> **Activity**:
Say how many lines in the entries below mention "unfold", with no other words.

> **The data**:

Lemma export_read_back fmt p fm fb items :
  Forall2 item_file items (fm ++ fb) → NoDup items.*1 →
  (Z.of_nat (slen (marshalIndex (lp_Index p))) ≤ maxManifestBytes)%Z →
  (4 + Z.of_nat (length items) ≤ maxLayoutEntries)%Z →
  ∃ lay, openLayout (Some (close_medium (planted (layout_files p fm fb) (blank fmt)))) = Ok lay ∧
    reads_back lay (lp_Index p) items.
Proof.
  intros Hf Hnd Hidx Hlen. set (index := marshalIndex (lp_Index p)) in *.
  assert (Hmark : (Z.of_nat (slen layoutMarkerBytes) ≤ maxLayoutMarkerBytes)%Z) by (vm_compute; congruence).
  destruct fmt.
  - assert (∃ g0, planted (layout_files p fm fb) (MDir ∅) = planted (fm ++ fb) (MDir g0) ∧
      g0 !! "oci-layout" = Some (DFile layoutMarkerBytes) ∧ g0 !! "index.json" = Some (DFile index)) as (g0 & E0 & M1 & M2).
    { exists (<["index.json" := DFile index]> (<["oci-layout" := DFile layoutMarkerBytes]> ∅)).
      split_and!; [done|by rewrite lookup_insert_ne, lookup_insert_eq|by rewrite lookup_insert_eq]. }
    destruct (planted_dir items (fm ++ fb) g0 Hf Hnd) as (g & E & Hin & Hout).
    assert (∀ name, name = "oci-layout" ∨ name = "index.json" → ∀ d, d ∈ items.*1 → blobPath d ≠ Some name) as Hother.
    { intros name Hn d Hd Hp. apply list_elem_of_fmap in Hd as ([d2 data2] & -> & Hi).
      apply list_elem_of_lookup in Hi as [i Hi]. destruct (Forall2_lookup_l _ _ _ _ _ Hf Hi) as (f & _ & (? & _ & Hok & _)).
      destruct (blobPath_not_marker _ _ Hok Hp). destruct Hn; done. }
    exists (dirReader g). cbn [blank]. rewrite E0, E. split; [done|]. split_and!; [|done|].
    + apply marker_index; cbn [l_marker dirReader]; unfold dir_marker, readBounded.
      * replace (path_clean "oci-layout") with "oci-layout" by reflexivity. rewrite Hout, M1 by auto.
        by rewrite (proj2 (Z.ltb_ge _ _)).
      * replace (path_clean "index.json") with "index.json" by reflexivity. rewrite Hout, M2 by auto.
        by rewrite (proj2 (Z.ltb_ge _ _)).
    + intros d data Hd. assert (∃ rel, blobPath d = Some rel) as [rel Hp].
      { apply list_elem_of_lookup in Hd as [i Hi]. destruct (Forall2_lookup_l _ _ _ _ _ Hf Hi) as (f & _ & (rel & ? & _)).
        by exists rel. }
      cbn. unfold dir_has, dir_blob. rewrite Hp. cbn. by rewrite (Hin d data rel Hd Hp).
  - cbn [blank]. rewrite planted_tar. cbn [ar_gzip ar_entries ar_whole close_medium].
    assert (length (fm ++ fb) = length items) as Hl by (symmetry; by eapply Forall2_length).
    set (t0 := mkTarReader ∅ (<["index.json" := index]> (<["oci-layout" := layoutMarkerBytes]> ∅)) []).
    destruct (scan_items items (fm ++ fb) 4 t0 Hf Hnd ltac:(lia)) as (t & E & M & S & Hin & Hout).
    exists (of_tarReader t). split.
    { unfold openLayout, tar_scan. cbn [ar_gzip ar_entries ar_whole].
      assert (scan_entries ([dir_header "blobs/"; dir_header "blobs/sha256/"] ++ (reg_of <$> layout_files p fm fb)) true 0
        (mkTarReader ∅ ∅ []) = scan_entries (reg_of <$> fm ++ fb) true 4 t0) as ->; [|by rewrite E].
      change ([dir_header "blobs/"; dir_header "blobs/sha256/"] ++ (reg_of <$> layout_files p fm fb)) with
        (dir_header "blobs/" :: dir_header "blobs/sha256/" ::
         mkLt LtReg "oci-layout" (Z.of_nat (slen layoutMarkerBytes)) layoutMarkerBytes false ::
         mkLt LtReg "index.json" (Z.of_nat (slen index)) index false :: (reg_of <$> fm ++ fb)).
      assert (4 ≤ maxLayoutEntries)%Z by (vm_compute; congruence).
      rewrite (scan_step_dir _ _ _ _ _ "blobs"), (scan_step_dir _ _ _ _ _ "blobs/sha256"),
        (scan_step_marker _ _ _ _ _ "oci-layout"), (scan_step_marker _ _ _ _ _ "index.json"); done || cbn; lia || done. }
    split_and!; [|done|].
    + apply marker_index; cbn [l_marker of_tarReader]; unfold tar_marker; rewrite M; unfold t0; cbn [tr_markers].
      * rewrite lookup_insert_ne, lookup_insert_eq by done. by rewrite (proj2 (Z.ltb_ge _ _)).
      * rewrite lookup_insert_eq. by rewrite (proj2 (Z.ltb_ge _ _)).
    + intros d data Hd. cbn. unfold tar_blob. rewrite (Hin d data Hd). done.
Qed.
End read_back.
(* ===== verification/OciTheorems.v ===== *)
(** The results on OCI image layouts: export and import are inverse, an export is
    at its destination whole or not at all, its size is what was projected; and
    what the package's comments say and its code does not do. *)

From S2P Require Import Prelude GoStrings MediaPaths FilePaths OciPlan OciLayout OciExport OciImport OciRoundtrip.

(** * Round trip *)

(** A source that is a content-addressed store: manifests hash to their digests
    and no other bytes do, a digest has one media type and is an address, the
    descriptors of a document tell the type and the size of what they name, and no
    digest is both a manifest and a blob. *)
Record coherent `{LayoutLib} (src : Source) : Prop := {
  co_hash : ∀ repo ref p mt d, s_RawManifest src repo ref = Ok (p, mt, d) → FromBytes p = d ∧ mt ≠ "";
  co_unique : ∀ repo ref p mt d p', s_RawManifest src repo ref = Ok (p, mt, d) → FromBytes p' = d → p' = p;
  co_type : ∀ repo ref p mt d repo' ref' p' mt', s_RawManifest src repo ref = Ok (p, mt, d) →
    s_RawManifest src repo' ref' = Ok (p', mt', d) → mt' = mt;
  co_address : ∀ repo x p mt d, dg_ok x = true → s_RawManifest src repo x = Ok (p, mt, d) → d = x;
  co_child : ∀ repo ref p mt d doc c, s_RawManifest src repo ref = Ok (p, mt, d) → isIndexMediaType mt = true →
    decode_doc p = Some doc → c ∈ md_manifests doc →
    dg_ok (ld_digest c) = true ∧
    ∀ repo' p' mt' d' doc', s_RawManifest src repo' (ld_digest c) = Ok (p', mt', d') → decode_doc p' = Some doc' →
      entry_media (ld_mediaType c) doc' = mt';
  co_blob : ∀ repo ref p mt d doc c, s_RawManifest src repo ref = Ok (p, mt, d) → isIndexMediaType mt = false →
    decode_doc p = Some doc → c ∈ md_config doc :: md_layers doc → ld_digest c ≠ "" →
    dg_ok (ld_digest c) = true ∧
    (∀ repo' data ok, s_BlobReader src repo' (ld_digest c) = Ok (data, ok) → Z.of_nat (slen data) = ld_size c) ∧
    ∀ repo' ref' p' mt' d', s_RawManifest src repo' ref' = Ok (p', mt', d') → d' ≠ ld_digest c;
}.

(** The documents below a digest in the source. *)
Inductive below `{LayoutLib} (src : Source) (d : string) : string → Prop :=
  | below_refl : below src d d
  | below_child x repo ref p mt doc c : below src d x → s_RawManifest src repo ref = Ok (p, mt, x) →
      isIndexMediaType mt = true → decode_doc p = Some doc → c ∈ md_manifests doc → below src d (ld_digest c).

> **Result of the exercise**:
5